- [Activity]
Go to the line containing "(** Characters with" in the records below and print it and every following line exactly, on through the line containing "intros Hv. set", then stop.

- [Provided records]
(* ===== verification/LhashSpec.v ===== *)
(** * Hash tables are finite maps

    The abstract specification of Lhash is a finite map from keys to the stored pointers; the
    refinement theorem says that every sequence of calls behaves as on that map, through all
    expansions and contractions of the table. *)
From S2P Require Import Prelude Compat Words Lhash.

(** What the callbacks promise: the comparison is equality of keys, and equal keys have equal hashes. *)
Class LhLaws `{LhFns} := {
  lh_key : Type;
  lh_key_eq :: EqDecision lh_key;
  lh_key_countable :: Countable lh_key;
  key : lh_data -> lh_key;
  lh_comp_key a b : lh_comp a b = 0 <-> key a = key b;
  lh_hash_key a b : key a = key b -> lh_hash a = lh_hash b;
  lh_hash_range a : 0 <= lh_hash a < 2 ^ 64
}.

Lemma mod_double h m : 0 < m -> h mod (2 * m) = h mod m \/ h mod (2 * m) = h mod m + m.
Proof.
  intros Hm. rewrite (Z.mul_comm 2 m), Z.rem_mul_r by lia.
  pose proof (Z.mod_pos_bound (h / m) 2). assert ((h / m) mod 2 = 0 \/ (h / m) mod 2 = 1) as [-> | ->] by lia; lia.
Qed.

Section Refinement.
Context `{Allocator} `{LhFns} `{!LhLaws}.

(** ** Collections of pointers with distinct keys *)
Definition dict (l : list lh_data) : gmap lh_key lh_data := list_to_map ((fun d => (key d, d)) <$> l).
Definition distinct (l : list lh_data) : Prop := NoDup (key <$> l).

Lemma dict_keys l : ((fun d => (key d, d)) <$> l).*1 = key <$> l.
Proof. rewrite <- list_fmap_compose. done. Qed.
Lemma dict_perm l l' : l ≡ₚ l' -> distinct l -> dict l = dict l'.
Proof. intros Hp Hd. apply list_to_map_proper; [by rewrite dict_keys|by rewrite Hp]. Qed.
Lemma distinct_perm l l' : l ≡ₚ l' -> distinct l -> distinct l'.
Proof. unfold distinct. intros Hp Hd. by rewrite <- Hp. Qed.
Lemma dict_cons d l : dict (d :: l) = <[key d := d]> (dict l).
Proof. done. Qed.
Lemma dict_None l k : dict l !! k = None <-> k ∉ key <$> l.
Proof. unfold dict. rewrite <- not_elem_of_list_to_map, dict_keys. done. Qed.
Lemma distinct_cons d l : distinct (d :: l) <-> dict l !! key d = None /\ distinct l.
Proof. unfold distinct. rewrite fmap_cons, NoDup_cons, dict_None. done. Qed.
Lemma dict_size l : distinct l -> size (dict l) = length l.
Proof.
  induction l as [|d l IH]; [done|]. intros [Hn Hd]%distinct_cons. rewrite dict_cons, map_size_insert_None, IH by done. done.
Qed.

(** ** The state of a table *)
Definition index (p pm h : Z) : Z := if h mod pm <? p then h mod (2 * pm) else h mod pm.
Definition placed (idx : Z -> Z) (b : list (list LHASH_NODE)) : Prop :=
  forall i l n, b !! i = Some l -> n ∈ l -> n_hash n = lh_hash (n_data n) /\ idx (n_hash n) = Z.of_nat i.
Definition items (b : list (list LHASH_NODE)) : list lh_data := n_data <$> concat b.
Definition contents (lh : lhash_st) : gmap lh_key lh_data := dict (items (lh_b lh)).

(** The invariant; [N] bounds the number of calls so far. *)
Record inv (N : Z) (lh : lhash_st) : Prop := {
  inv_pow : exists k, 0 <= k /\ pmax lh = 8 * 2 ^ k;
  inv_alloc : num_alloc_nodes lh = 2 * pmax lh;
  inv_len : zlen (lh_b lh) = num_alloc_nodes lh;
  inv_p : 0 <= lh_p lh < pmax lh;
  inv_nodes : num_nodes lh = pmax lh + lh_p lh;
  inv_placed : placed (index (lh_p lh) (pmax lh)) (lh_b lh);
  inv_distinct : distinct (items (lh_b lh));
  inv_items : num_items lh = zlen (items (lh_b lh));
  inv_bound : num_nodes lh <= 8 + N /\ num_items lh <= N;
  inv_loads : up_load lh = UP_LOAD /\ down_load lh = DOWN_LOAD
}.
(** Characters with a value are saved; a newline is skipped. *)
Lemma char_checks ch : 0 <= conv_ascii2bin ch < 64 ->
  (conv_ascii2bin ch =? B64_ERROR) = false /\ (conv_ascii2bin ch =? B64_EOF) = false /\ B64_BASE64 (conv_ascii2bin ch) = true.
Proof.
  intros Hv. set (v := conv_ascii2bin ch) in *.
  assert (Hall : forallb (fun v => negb (v =? B64_ERROR) && negb (v =? B64_EOF) && B64_BASE64 v) (seqZ 0 64) = true) by (vm_compute; reflexivity).
  rewrite forallb_forall in Hall. specialize (Hall v ltac:(apply list_elem_of_In, elem_of_seqZ; lia)).
  apply andb_true_iff in Hall as [Hall ->]. apply andb_true_iff in Hall as [H1 H2]. by destruct (v =? B64_ERROR), (v =? B64_EOF).
Qed.

Lemma decode_loop_ok s : forall d n eof out r r',
  decoding d n eof out r -> filter (fun ch => ch <> NEWLINE) s ++ r' = r ->
  exists d' n' eof' out', decode_loop s d n eof out = (LoopDone, d', n', eof', out') /\ decoding d' n' eof' out' r'.
Proof.
  induction s as [|ch s IH]; intros d n eof out r r' Hd Hr; [cbn in Hr; subst r'; cbn; by eexists _, _, _, _|]. rewrite filter_cons in Hr.
  pose proof padding_range as Hpad. pose proof F_len as HFl. pose proof (zlen_nonneg x) as Hx0. cbn [decode_loop]. case_decide as Hch.
  2: { assert (ch = NEWLINE) as -> by (destruct (Z.eq_dec ch NEWLINE); tauto). change (conv_ascii2bin NEWLINE) with 0xF0. change (B64_BASE64 0xF0) with false.
       change (0xF0 =? B64_ERROR) with false. change (NEWLINE =? EQUALS) with false. rewrite !andb_false_r. cbn [negb andb].
       destruct Hd as (q & Hq & Hn & HF & Hz & Ht & Ho & Hrr & He). rewrite (proj2 (Z.ltb_ge 2 eof)).
       2: { destruct He as [-> | (_ & _ & ->)]; lia. }
       change (0xF0 =? B64_EOF) with false. rewrite (proj2 (Z.eqb_neq n 64)) by lia. apply (IH d n eof out r r'); [|done]. by exists q. }
  destruct Hd as (q & Hq & Hn & HF & Hz & Ht & Ho & Hrr & He). rewrite Hrr in Hr.
  assert (Hlt : 4 * q + n < F).
  { apply (f_equal zlen) in Hr. rewrite <- app_comm_cons, zlen_cons, zlen_zdrop in Hr by lia. fold F in Hr. pose proof (zlen_nonneg (filter (fun ch => ch <> NEWLINE) s ++ r')). lia. }
  destruct He as [He|(_ & He & _)]; [|lia].
  assert (Hnth : znth full (4 * q + n) = ch).
  { unfold znth. rewrite <- (Nat.add_0_r (Z.to_nat (4 * q + n))), nth_lookup, <- lookup_drop. fold (zdrop (4 * q + n) full). by rewrite <- Hr. }
  destruct (EncodeBlock_char x (4 * q + n) x_bytes ltac:(fold full; fold F; lia)) as [Hv Heq]. fold full in Hv, Heq. fold F in Heq. rewrite Hnth in Hv, Heq.
  destruct (char_checks ch Hv) as (-> & -> & ->). set (eof' := if ch =? EQUALS then eof + 1 else eof).
  assert (He' : eof' = Z.max 0 (4 * q + (n + 1) - (F - padding x)) /\ negb (ch =? EQUALS) && (0 <? eof) = false).
  { unfold eof'. destruct (Z.eqb_spec ch EQUALS) as [E|E]; cbn [negb andb]; [apply Heq in E; lia|].
    assert (4 * q + n < F - padding x) by (destruct (Z.lt_ge_cases (4 * q + n) (F - padding x)); [done|exfalso; apply E, Heq; lia]). split; [lia|]. apply Z.ltb_ge. lia. }
  destruct He' as [He' ->]. cbn [andb]. rewrite (proj2 (Z.ltb_ge 2 eof')), (proj2 (Z.leb_gt 64 n)) by lia. cbn [andb].
  assert (Ht' : ztake (n + 1) (overwrite d n [ch]) = slice full (4 * q) (n + 1)).
  { unfold slice. rewrite (ztake_add n 1 (zdrop _ _)) by lia. fold (slice full (4 * q) n). rewrite <- Ht, zdrop_zdrop by lia.
    rewrite <- Hr. unfold overwrite. rewrite app_assoc, ztake_app_eq; [done|]. rewrite zlen_app, zlen_ztake, Z.min_l by lia. done. }
  assert (Hz' : zlen (overwrite d n [ch]) = 80) by (rewrite zlen_overwrite; [done|lia|change (zlen [ch]) with 1; lia]).
  assert (Hr' : zdrop (4 * q + (n + 1)) full = filter (fun ch => ch <> NEWLINE) s ++ r').
  { rewrite Z.add_assoc, <- zdrop_zdrop by lia. rewrite <- Hr. done. }
  destruct (Z.eqb_spec (n + 1) 64) as [E|E].
  - destruct (flush_ok (overwrite d n [ch]) (n + 1) eof' out _ q 16 Hq ltac:(lia) ltac:(lia) ltac:(lia) ltac:(lia) Ht' Hz' Ho eq_refl He') as (o & -> & Hd').
    by apply (IH _ _ _ _ _ r' Hd').
  - apply (IH _ _ _ _ (zdrop (4 * q + (n + 1)) full) r'); [|done]. exists q. split_and!; try done; lia.
Qed.
(* ===== verification/Versions.v ===== *)
(** * Protocol versions (ssl/ssl_versions.c, ssl/ssl_methods.c)

    Which protocol versions a connection may use: the method it was made with, the configured
    minimum and maximum, and the options that disable single versions.  A function that fills
    output parameters and returns 1 returns them in [Some]; [None] is a return of 0.  Of a method
    only the versions are modelled, of an [SSL] the fields these functions read and write. *)
From S2P Require Import Prelude RecordLayer Handshake.

Definition TLS1_VERSION : Z := 0x0301.
Definition TLS1_1_VERSION : Z := 0x0302.
Definition DTLS1_VERSION : Z := 0xFEFF.
Definition DTLS1_2_VERSION : Z := 0xFEFD.
Definition DTLS1_VERSION_MAJOR : Z := 0xFE.

Definition SSL_OP_NO_TLSv1 : Z := 0x04000000.
Definition SSL_OP_NO_TLSv1_2 : Z := 0x08000000.
Definition SSL_OP_NO_TLSv1_1 : Z := 0x10000000.
Definition SSL_OP_NO_TLSv1_3 : Z := 0x20000000.
Definition SSL_OP_NO_DTLSv1 : Z := 0x40000000.
Definition SSL_OP_NO_DTLSv1_2 : Z := 0x80000000.

(** ** Methods *)
Record SSL_METHOD := mkMethod {
  m_dtls : bool; m_server : bool; m_version : Z;
  m_min_tls_version : Z; m_max_tls_version : Z
}.

Definition DTLS_method_data := mkMethod true true DTLS1_2_VERSION TLS1_1_VERSION TLS1_2_VERSION.
Definition DTLS_client_method_data := mkMethod true false DTLS1_2_VERSION TLS1_1_VERSION TLS1_2_VERSION.
Definition DTLSv1_method_data := mkMethod true true DTLS1_VERSION TLS1_1_VERSION TLS1_1_VERSION.
Definition DTLSv1_client_method_data := mkMethod true false DTLS1_VERSION TLS1_1_VERSION TLS1_1_VERSION.
Definition DTLSv1_2_method_data := mkMethod true true DTLS1_2_VERSION TLS1_2_VERSION TLS1_2_VERSION.
Definition DTLSv1_2_client_method_data := mkMethod true false DTLS1_2_VERSION TLS1_2_VERSION TLS1_2_VERSION.
Definition TLS_method_data := mkMethod false true TLS1_3_VERSION TLS1_VERSION TLS1_3_VERSION.
Definition TLS_legacy_method_data := mkMethod false true TLS1_2_VERSION TLS1_VERSION TLS1_2_VERSION.
Definition TLS_client_method_data := mkMethod false false TLS1_3_VERSION TLS1_VERSION TLS1_3_VERSION.
Definition TLSv1_method_data := mkMethod false true TLS1_VERSION TLS1_VERSION TLS1_VERSION.
Definition TLSv1_client_method_data := mkMethod false false TLS1_VERSION TLS1_VERSION TLS1_VERSION.
Definition TLSv1_1_method_data := mkMethod false true TLS1_1_VERSION TLS1_1_VERSION TLS1_1_VERSION.
Definition TLSv1_1_client_method_data := mkMethod false false TLS1_1_VERSION TLS1_1_VERSION TLS1_1_VERSION.
Definition TLSv1_2_method_data := mkMethod false true TLS1_2_VERSION TLS1_2_VERSION TLS1_2_VERSION.
Definition TLSv1_2_client_method_data := mkMethod false false TLS1_2_VERSION TLS1_2_VERSION TLS1_2_VERSION.

Definition ssl_get_method (version : Z) : option SSL_METHOD :=
  if version =? TLS1_3_VERSION then Some TLS_method_data
  else if version =? TLS1_2_VERSION then Some TLSv1_2_method_data
  else if version =? TLS1_1_VERSION then Some TLSv1_1_method_data
  else if version =? TLS1_VERSION then Some TLSv1_method_data
  else if version =? DTLS1_VERSION then Some DTLSv1_method_data
  else if version =? DTLS1_2_VERSION then Some DTLSv1_2_method_data
  else None.

(** ** Connections *)
(** The version settings, of an SSL_CTX and of an SSL alike; a proto version of 0 stands for the default. *)
Record settings := mkSettings {
  options : Z;
  min_tls_version : Z; max_tls_version : Z;
  min_proto_version : Z; max_proto_version : Z
}.
Record SSL_CTX := mkCtx { ctx_method : SSL_METHOD; ctx_internal : settings }.
Record SSL := mkSSL {
  s_method : SSL_METHOD; s_internal : settings;
  s_version : Z; s_client_version : Z;
  our_min_tls_version : Z; our_max_tls_version : Z; negotiated_tls_version : Z;
  server_random : list Z
}.

Definition SSL_is_dtls (s : SSL) : bool := m_dtls (s_method s).
(** ** What an untampered client hello does *)
Lemma zlen_prefixed n l : zlen (prefixed n l) = Z.of_nat n + zlen l.
Proof. unfold prefixed. rewrite zlen_app, zlen_be_bytes. lia. Qed.
Lemma client_hello_start_ok i v c rest : 0 <= v < 2 ^ 16 -> client_rest_ok c ->
  client_hello_start (rd i (be_bytes 2 v ++ c_random c ++ prefixed 1 (c_session_id c) ++ rest)) =
  (Some (v, rd (zlen (c_session_id c)) (c_session_id c)), rd i rest).
Proof.
  intros Hv (Hr & Hs & _). unfold client_hello_start, prefixed. rewrite <- !app_assoc. mstep (by apply get_u16_enc). mstep (by apply CBS_get_bytes_ok).
  mstep (apply (get_prefixed_ok i 1 (c_session_id c)); lia). done.
Qed.
Lemma client_hello_lists_ok i dtls c rest : client_rest_ok c ->
  client_hello_lists dtls (rd i ((if dtls then prefixed 1 (c_cookie c) else []) ++ prefixed 2 (c_cipher_suites c) ++ prefixed 1 (c_compression_methods c) ++ rest)) =
  (Some tt, rd i rest).
Proof.
  intros (_ & _ & Hk & Hs & Hc & _). unfold client_hello_lists, prefixed. rewrite <- !app_assoc.
  set (suites := _ ← CBS_get_u16_length_prefixed; _ ← CBS_get_u8_length_prefixed; mret tt). assert (Hsuites : forall i, suites
    (rd i (be_bytes 2 (zlen (c_cipher_suites c)) ++ c_cipher_suites c ++ be_bytes 1 (zlen (c_compression_methods c)) ++ c_compression_methods c ++ rest)) = (Some tt, rd i rest)).
  { intros j. unfold suites. mstep (by apply get_u16_prefixed_enc). mstep (apply (get_prefixed_ok j 1 (c_compression_methods c)); lia). done. }
  destruct dtls; cbn [app]; [|mstep done; apply Hsuites]. rewrite <- !app_assoc.
  erewrite bind_some; [apply Hsuites|]. mstep (apply (get_prefixed_ok i 1 (c_cookie c)); lia). done.
Qed.

(** The older stack answers the version in the message. *)
Lemma get_client_hello_ok v exts c rnd s s2 : 0 <= v < 2 ^ 16 -> client_rest_ok c ->
  server_answers v rnd s = Some s2 ->
  let l := client_hello_bytes v (SSL_is_dtls s) exts c in ssl3_get_client_hello (CBS_init l (zlen l)) rnd s = (HelloGoesOn, s2).
Proof.
  intros Hv Hc Hans l. unfold ssl3_get_client_hello. change (CBS_init l (zlen l)) with (rd (zlen l) l). generalize (zlen l). intros i.
  unfold l, client_hello_bytes. rewrite client_hello_start_ok by done. cbn [fst snd].
  assert (Hs : (SSL3_SESSION_ID_SIZE <? CBS_len (rd (zlen (c_session_id c)) (c_session_id c))) = false).
  { destruct Hc as (_ & Hs & _). unfold CBS_len, SSL3_SESSION_ID_SIZE. cbn [rd cbs_len]. lia. }
  rewrite Hs, client_hello_lists_ok by done. unfold server_answers in Hans.
  destruct (ssl3_get_client_hello_version v false s) as [[]]; try done. by injection Hans as ->.
Qed.

(** Reading the offered versions finds one at least as large as each of them. *)
Lemma max_offered_ok vs : forall fuel m i, Forall (fun v => 0 <= v < 2 ^ 16) vs -> (length vs < fuel)%nat ->
  exists m', max_offered fuel m (rd i (concat (be_bytes 2 <$> vs))) = (Some m', rd i []) /\ m <= m' /\ Forall (fun v => v <= m') vs.
Proof.
  induction vs as [|v vs IH]; intros fuel m i Hv Hf; destruct fuel as [|fuel]; cbn [length] in Hf; try lia.
  - exists m. split_and!; [done|lia|constructor].
  - apply Forall_cons in Hv as [Hv Hvs]. destruct (IH fuel (if m <=? v then v else m) i Hvs ltac:(lia)) as (m' & E & Hm & Hall).
    exists m'. cbn [max_offered fmap list_fmap concat]. rewrite (proj2 (Z.ltb_lt 0 _)) by (unfold CBS_len, rd; cbn [cbs_len]; zl). cbn [negb].
    split_and!; [|destruct (Z.leb_spec m v); lia|constructor; [destruct (Z.leb_spec m v); lia|done]].
    mstep (by apply get_u16_enc). exact E.
Qed.
(** The state of SHA-2 after some blocks, whichever of the two it is. *)
Definition sha2_run (iv : list Z) (bl : list (list Z)) : list Z := fold_left (fun h b => block_data_order sha256_block 1 b h) bl iv.
Lemma hh_run m bl : hh (fold_left (fun st b => SHA256_Transform b st) bl (match m with sha224_md => SHA224_Init | sha256_md => SHA256_Init end)) = sha2_run (sha2_iv m) bl.
Proof.
  unfold sha2_run. assert (Hg : forall c h, hh c = h -> hh (fold_left (fun st b => SHA256_Transform b st) bl c) = fold_left (fun h b => block_data_order sha256_block 1 b h) bl h).
  { induction bl as [|b bl IH]; intros c h Hh; [done|]. cbn [fold_left]. apply IH. by rewrite <- Hh. }
  apply Hg. by destruct m.
Qed.
Lemma sha2_run_length iv bl : length iv = 8%nat -> Forall (fun b => zlen b = 64 /\ Forall is_byte b) bl -> length (sha2_run iv bl) = 8%nat.
Proof.
  unfold sha2_run. intros Hl Hbl. revert iv Hl. induction Hbl as [|b bl [Hb Hbb] _ IH]; intros iv Hl; [done|]. cbn [fold_left]. apply IH.
  destruct (chain_fips 1 b iv Hl Hbb ltac:(lia)) as [-> ?]. done.
Qed.
Lemma sha2_run_blocks iv p (n : nat) : 64 * Z.of_nat n <= zlen p -> sha2_run iv (blocks 64 (Z.of_nat n) p) = block_data_order sha256_block n p iv.
Proof.
  induction n as [|n IH]; intros Hn; [done|]. replace (Z.of_nat (S n)) with (Z.of_nat n + 1) by lia. rewrite blocks_snoc by lia.
  unfold sha2_run. rewrite fold_left_app. fold (sha2_run iv (blocks 64 (Z.of_nat n) p)). rewrite IH by lia. cbn [fold_left].
  assert (Ep : p = ztake (64 * Z.of_nat n) p ++ zdrop (64 * Z.of_nat n) p) by (unfold ztake, zdrop; by rewrite take_drop).
  assert (Ed : zdrop (64 * Z.of_nat n) p = slice p (64 * Z.of_nat n) 64 ++ zdrop 64 (zdrop (64 * Z.of_nat n) p)) by (unfold slice, ztake, zdrop; by rewrite take_drop).
  assert (Hl1 : zlen (ztake (64 * Z.of_nat n) p) = 64 * Z.of_nat n) by (rewrite zlen_ztake by lia; lia).
  assert (E1 : block_data_order sha256_block n p iv = block_data_order sha256_block n (ztake (64 * Z.of_nat n) p) iv) by (rewrite Ep at 1; by apply block_data_order_prefix).
  assert (E2 : block_data_order sha256_block (n + 1) p iv = block_data_order sha256_block 1 (zdrop (64 * Z.of_nat n) p) (block_data_order sha256_block n (ztake (64 * Z.of_nat n) p) iv))
    by (rewrite Ep at 1; by apply block_data_order_app).
  replace (S n) with (n + 1)%nat by lia. rewrite E1, E2, Ed. symmetry. apply block_data_order_prefix. apply zlen_slice; lia.
Qed.
Lemma zlen_words l : zlen (concat (l2n <$> l)) = 4 * zlen l.
Proof. induction l as [|x l IH]; [done|]. cbn [fmap list_fmap concat]. rewrite zlen_app, IH, zlen_cons. change (zlen (l2n x)) with 4. lia. Qed.

Lemma sha2_raw_ok (m : sha2_md) : raw_ok (sha2_raw m) m.
Proof.
  assert (Hiv : length (sha2_iv m) = 8%nat) by (by destruct m).
  assert (Hlen : forall bl, Forall (fun b => zlen b = 64 /\ Forall is_byte b) bl -> length (sha2_run (sha2_iv m) bl) = 8%nat) by (intros; by apply sha2_run_length).
  assert (Hfin : forall bl, md_final_raw (sha2_raw m) (run (sha2_raw m) bl) = concat (l2n <$> take 8 (sha2_run (sha2_iv m) bl))) by (intros bl; destruct m; [exact (f_equal (fun h => concat (l2n <$> take 8 h)) (hh_run sha224_md bl))|exact (f_equal (fun h => concat (l2n <$> take 8 h)) (hh_run sha256_md bl))]).
  assert (Hl2n : forall l, l2n <$> l = be_bytes 4 <$> l) by (intros l; apply list_fmap_ext; intros; apply HOST_l2c_be).
  split.
  - by destruct m.
  - by destruct m; left.
  - intros bl Hbl. rewrite Hfin, zlen_words. assert (Hb : Forall (fun b => zlen b = 64 /\ Forall is_byte b) bl) by (by destruct m).
    rewrite take_ge by (rewrite Hlen by done; lia). unfold zlen. rewrite Hlen by done. destruct m; cbn; lia.
  - intros s Hs Hl. destruct (md_pad_ok s Hs) as [Hpb Hpl]. assert (Epad : raw_pad (sha2_raw m) s = md_pad s) by (unfold raw_pad, md_pad; destruct m; cbn [sha2_raw md_block_size md_length_size length_is_big_endian]; do 4 f_equal; f_equal; lia).
    set (n := Z.to_nat (zlen (md_pad s) / 64)). assert (Hn : Z.of_nat n = zlen (md_pad s) / 64) by (apply Z2Nat.id, Z.div_pos; [apply zlen_nonneg|lia]).
    assert (Hn64 : 64 * Z.of_nat n = zlen (md_pad s)) by (rewrite Hn; revert Hpl; generalize (zlen (md_pad s)); intros; dlia).
    unfold raw_hash. rewrite Epad. replace (md_block_size (sha2_raw m)) with 64 by (by destruct m). rewrite Hfin, <- Hn, sha2_run_blocks by lia.
    destruct (chain_fips n (md_pad s) (sha2_iv m) Hiv Hpb ltac:(lia)) as [Ec Hc8]. rewrite Ec. set (h := block_data_order fips_block n (md_pad s) (sha2_iv m)) in *.
    rewrite take_ge by lia. rewrite Hl2n. destruct m; cbn [md_hash sha2_laws]; unfold fips_digest, fips_sha256, md_chain; fold n.
    + change (block_data_order fips_block n (md_pad s) sha224_iv) with h. rewrite <- (take_drop 7 h) at 2. rewrite fmap_app, concat_app. symmetry. apply ztake_app_eq.
      cbn [sha2_raw raw_size]. rewrite zlen_concat_words. unfold zlen. rewrite length_take. lia.
    + change (block_data_order fips_block n (md_pad s) sha256_iv) with h. rewrite take_ge by lia. symmetry. apply ztake_ge. rewrite zlen_concat_words. unfold zlen. cbn [sha2_raw raw_size]. lia.
Qed.
End Sha2.

(** ** Examples *)
Ltac bytes_tac := repeat (constructor; [unfold is_byte; lia|]); constructor.
(** Four bytes of explicit IV, three of contents, a MAC of two, and three bytes of padding. *)
Definition padded_record : SSL3_RECORD_INTERNAL := let l := [9; 9; 9; 9; 1; 2; 3; 7; 8; 2; 2; 2] in mkRec 12 0 l l.
Lemma ssl3_cbc_remove_padding_rfc5246_witness :
  Forall is_byte (rec_data padded_record) /\
  ssl3_cbc_remove_padding padded_record 4 2 = (1, mkRec 5 3 [1; 2; 3; 7; 8; 2; 2; 2] [1; 2; 3; 7; 8; 2; 2; 2]).
Proof.
  assert (Hb : Forall is_byte (rec_data padded_record)) by bytes_tac. split; [exact Hb|].
  rewrite (ssl3_cbc_remove_padding_rfc5246 padded_record 4 2 Hb) by (vm_compute; split; congruence || vm_compute; congruence). reflexivity.
Defined.
Lemma ssl3_cbc_copy_mac_slice_witness :
  let rec := mkRec 5 3 [1; 2; 3; 7; 8; 2; 2; 2] [1; 2; 3; 7; 8; 2; 2; 2] in
  Forall is_byte (rec_data rec) /\ ssl3_cbc_copy_mac rec 2 8 = Gives [7; 8].
Proof.
  intros rec. assert (Hb : Forall is_byte (rec_data rec)) by bytes_tac. split; [exact Hb|].
  rewrite (ssl3_cbc_copy_mac_slice rec 2 8 Hb) by (vm_compute; repeat split; congruence). reflexivity.
Defined.
Definition no_others : OtherDigests :=
  {| MD5_Init := []; MD5_Transform _ h := h; SHA1_Init := []; SHA1_Transform _ h := h; SHA384_Init := []; SHA512_Init := []; SHA512_Transform _ h := h |}.
(** The contents "abc", a MAC, and four bytes of padding; the key is that of RFC 4231, test case 2. *)
Lemma ssl3_cbc_digest_record_hmac_witness :
  let ctx := Evp.mkMdCtx (Some sha256_md) None 0 None None None in
  let header := zeros 8 ++ [23; 3; 3; 0; 3] in
  let data := [0x61; 0x62; 0x63] ++ zeros 32 ++ [3; 3; 3; 3] in
  Forall is_byte data /\
  @ssl3_cbc_digest_record ample _ _ no_others ctx header data (3 + 32) (3 + 32 + 4) jefe =
    Gives (hmac sha256_md jefe (header ++ [0x61; 0x62; 0x63]), 32).
Proof.
  intros ctx header data. assert (Hb : Forall is_byte data) by (apply Forall_app; split; [|apply Forall_app; split; [auto with bytes|]]; bytes_tac).
  split; [exact Hb|].
  exact (@ssl3_cbc_digest_record_hmac ample sha2_methods no_engines sha2_laws no_others (fun _ => eq_refl) (sha2_raw sha256_md) sha256_md (sha2_raw_ok sha256_md)
    ctx header data jefe 3 4 eq_refl eq_refl eq_refl ltac:(apply Forall_app; split; [auto with bytes|bytes_tac]) Hb ltac:(unfold jefe; bytes_tac)
    ltac:(vm_compute; congruence) ltac:(lia) ltac:(lia) ltac:(vm_compute; congruence) ltac:(vm_compute; congruence)).
Defined.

- [Answer to this exercise]
(** Characters with a value are saved; a newline is skipped. *)
Lemma char_checks ch : 0 <= conv_ascii2bin ch < 64 ->
  (conv_ascii2bin ch =? B64_ERROR) = false /\ (conv_ascii2bin ch =? B64_EOF) = false /\ B64_BASE64 (conv_ascii2bin ch) = true.
Proof.
  intros Hv. set (v := conv_ascii2bin ch) in *.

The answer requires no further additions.